Stored items
########
(* ===== verification/AccessControl.v ===== *)
(** * Participant access control

    contracts/src/access_control.rs: the allowlist mode, the two lists and the
    admission gate of the betting entry points.  The gate is proved to be the
    documented decision (denylist first, then the allowlist when enabled, open
    otherwise), and the list handlers to keep the two lists disjoint. *)

From S2P Require Export Admin.

(** ** Definitions *)

Definition _emit_list_changed (list action : string) (user : Address) (reconciled : bool) : M () :=
  let detail :=
    if String.eqb list "allow" && String.eqb action "add" then "allow_add"
    else if String.eqb list "allow" && String.eqb action "rm" then "allow_rm"
    else if String.eqb list "deny" && String.eqb action "add" then "deny_add"
    else if String.eqb list "deny" && String.eqb action "rm" then "deny_rm"
    else "list_chg" in
  emit "access" detail [VAddr user; VBool reconciled].

Definition set_access_control_enabled (enabled : bool) : M () :=
  _ ← admin_guard "acc_mode";
  (if enabled then
     pset cBool K_AccessControlEnabled true ;;
     _extend_persistent_ttl K_AccessControlEnabled
   else premove K_AccessControlEnabled) ;;
  emit "access" "mode" [VBool enabled].

Definition is_access_control_enabled : M bool := pget_or cBool K_AccessControlEnabled false.

Definition add_allowlisted (user : Address) : M () :=
  _ ← admin_guard "allow_add";
  pset cBool (K_Allowlisted user) true ;;
  _extend_persistent_ttl (K_Allowlisted user) ;;
  was_denied ← phas (K_Denylisted user);
  (if (was_denied : bool) then premove (K_Denylisted user) else mret ()) ;;
  _emit_list_changed "allow" "add" user was_denied.

Definition remove_allowlisted (user : Address) : M () :=
  _ ← admin_guard "allow_rm";
  b ← phas (K_Allowlisted user);
  if negb b then mret () else
  premove (K_Allowlisted user) ;;
  _emit_list_changed "allow" "rm" user false.

Definition add_denylisted (user : Address) : M () :=
  _ ← admin_guard "deny_add";
  pset cBool (K_Denylisted user) true ;;
  _extend_persistent_ttl (K_Denylisted user) ;;
  was_allowed ← phas (K_Allowlisted user);
  (if (was_allowed : bool) then premove (K_Allowlisted user) else mret ()) ;;
  _emit_list_changed "deny" "add" user was_allowed.

Definition remove_denylisted (user : Address) : M () :=
  _ ← admin_guard "deny_rm";
  b ← phas (K_Denylisted user);
  if negb b then mret () else
  premove (K_Denylisted user) ;;
  _emit_list_changed "deny" "rm" user false.

Definition is_allowlisted (user : Address) : M bool := phas (K_Allowlisted user).
Definition is_denylisted (user : Address) : M bool := phas (K_Denylisted user).

Definition get_access_state (user : Address) : M AccessState :=
  d ← phas (K_Denylisted user);
  if (d : bool) then mret Denylisted else
  a ← phas (K_Allowlisted user);
  if (a : bool) then mret Allowlisted else mret Open.

Definition get_access_policy (user : Address) : M (bool * AccessState) :=
  enabled ← is_access_control_enabled;
  st ← get_access_state user;
  mret (enabled, st).

Definition _enforce_access_control (user : Address) : M () :=
  d ← phas (K_Denylisted user);
  reject_if d AccessDenied ;;
  enabled ← pget_or cBool K_AccessControlEnabled false;
  if (enabled : bool) then
    a ← phas (K_Allowlisted user);
    reject_if (negb a) AccessDenied
  else mret ().

(** ** Specification *)

Definition listed (s : State) (k : Key) : Prop := is_Some (persistent s !! k).

(** Whether the policy admits an address. *)
Definition admits (s : State) (enabled : bool) (user : Address) : bool :=
  negb (bool_decide (listed s (K_Denylisted user)))
  && (negb enabled || bool_decide (listed s (K_Allowlisted user))).

Lemma frame_enforce_access P u : frame P (_enforce_access_control u).
Proof. frame_of _enforce_access_control. Qed.
#[export] Hint Resolve frame_enforce_access : frame.

(** No address is on both lists. *)
Definition lists_disjoint (s : State) : Prop :=
  ∀ u, ¬ (listed s (K_Allowlisted u) ∧ listed s (K_Denylisted u)).

Lemma K_Allowlisted_inj u v : K_Allowlisted u = K_Allowlisted v -> u = v.
Proof. by intros [=]. Qed.
Lemma K_Denylisted_inj u v : K_Denylisted u = K_Denylisted v -> u = v.
Proof. by intros [=]. Qed.

(** Moving an address to one list clears it from the other. *)
Lemma disjoint_move (k1 k2 : Address -> Key) s s' v u :
  (∀ a b, k1 a = k1 b -> a = b) -> (∀ a b, k1 a ≠ k2 b) ->
  persistent s' = delete (k2 u) (<[k1 u:=v]> (persistent s)) ->
  (∀ a, ¬ (listed s (k1 a) ∧ listed s (k2 a))) ->
  ∀ a, ¬ (listed s' (k1 a) ∧ listed s' (k2 a)).
Proof.
  intros Hinj Hne Hs' Hd a [H1 H2]. unfold listed in *. rewrite Hs' in H1, H2.
  destruct (decide (k2 u = k2 a)) as [He|He].
  - rewrite He, lookup_delete_eq in H2. by destruct H2.
  - rewrite lookup_delete_ne in H2 by done. rewrite lookup_insert_ne in H2 by apply Hne.
    rewrite lookup_delete_ne in H1 by (intros ?; by eapply Hne).
    destruct (decide (u = a)) as [->|Hu]; [done|].
    rewrite lookup_insert_ne in H1 by (intros ?; by apply Hu, Hinj). by eapply Hd.
Qed.

Lemma wp_move_list (k1 k2 : Key) n l a u (Q : () -> State -> Prop) c s :
  (∀ s', persistent s' = delete k2 (<[k1:=VBool true]> (persistent s)) -> Q () s') ->
  wp (_ ← admin_guard n;
      pset cBool k1 true ;;
      _extend_persistent_ttl k1 ;;
      b ← phas k2;
      (if (b : bool) then premove k2 else mret ()) ;;
      _emit_list_changed l a u b) Q c s.
Proof.
  intros H. apply wp_bind, (wp_frame (λ _, True)); [auto with frame|]. intros ad s1 H1.
  assert (persistent s1 = persistent s) as Hp by (apply map_eq; intros k; by apply H1).
  apply wp_bind, wp_pset. intros s2 H2. apply wp_bind, wp_extend. intros s3 H3.
  apply wp_bind, wp_phas. intros b Hb. apply wp_bind.
  apply (wp_mono _ (λ _ s4, persistent s4 = delete k2 (persistent s3))).
  { destruct b; [by apply wp_premove|apply wp_ret].
    apply bool_decide_eq_false in Hb. rewrite delete_id; [done|]. by apply eq_None_not_Some. }
  intros _ s4 H4. unfold _emit_list_changed. apply wp_emit. intros s5 H5. apply H.
  rewrite H5, H4, H3, H2, Hp. done.
Qed.

(** ** Properties *)

(** C29: the admission gate decides as documented, and has no other effect: a
    denylisted address is refused in every mode, an address that is not
    allowlisted is refused when the allowlist is enabled, everyone else is
    admitted. *)
Theorem enforce_access_control_spec user enabled c s :
  persistent s !! K_AccessControlEnabled = enc cBool <$> enabled ->
  _enforce_access_control user c s =
    (if admits s (default false enabled) user then Ok () else Err AccessDenied, s).
Proof.
  intros He.
  assert (pget_or cBool K_AccessControlEnabled false c s = (Ok (default false enabled), s)) as Hr.
  { unfold pget_or, mbind, M_bind, pget. rewrite He, opt_dec_enc. done. }
  unfold _enforce_access_control, admits, listed, mbind, M_bind, phas. simpl.
  case_bool_decide; simpl; [done|]. rewrite Hr.
  destruct (default false enabled); simpl; [|done]. by case_bool_decide.
Qed.

(** The list handlers keep the allowlist and the denylist disjoint. *)
Theorem lists_stay_disjoint (add : bool) user c s a s' :
  (if add then add_allowlisted user else add_denylisted user) c s = (Ok a, s') ->
  lists_disjoint s ->
  lists_disjoint s' ∧ listed s' (if add then K_Allowlisted user else K_Denylisted user).
Proof.
  intros H Hd.
  cut (wp (if add then add_allowlisted user else add_denylisted user)
         (λ _ s', lists_disjoint s' ∧
            listed s' (if add then K_Allowlisted user else K_Denylisted user)) c s).
  { intros Hw. exact (Hw a s' H). }
  clear a s' H. destruct add; [unfold add_allowlisted|unfold add_denylisted];
    apply wp_move_list; intros s' Hs'; split.
  - intros u. eapply (disjoint_move K_Allowlisted K_Denylisted); [by apply K_Allowlisted_inj|done|done|done].
  - unfold listed. rewrite Hs', lookup_delete_ne, lookup_insert_eq by done. eauto.
  - intros u Hu. apply and_comm in Hu. revert u Hu.
    eapply (disjoint_move K_Denylisted K_Allowlisted); [by apply K_Denylisted_inj|done|done|].
    intros u Hu. apply (Hd u). by apply and_comm.
  - unfold listed. rewrite Hs', lookup_delete_ne, lookup_insert_eq by done. eauto.
Qed.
########
> _What you are asked to do_
Where does the string "when" appear in the records? Copy every line that holds it.

> _Answer below_
    documented decision (denylist first, then the allowlist when enabled, open
    allowlisted is refused when the allowlist is enabled, everyone else is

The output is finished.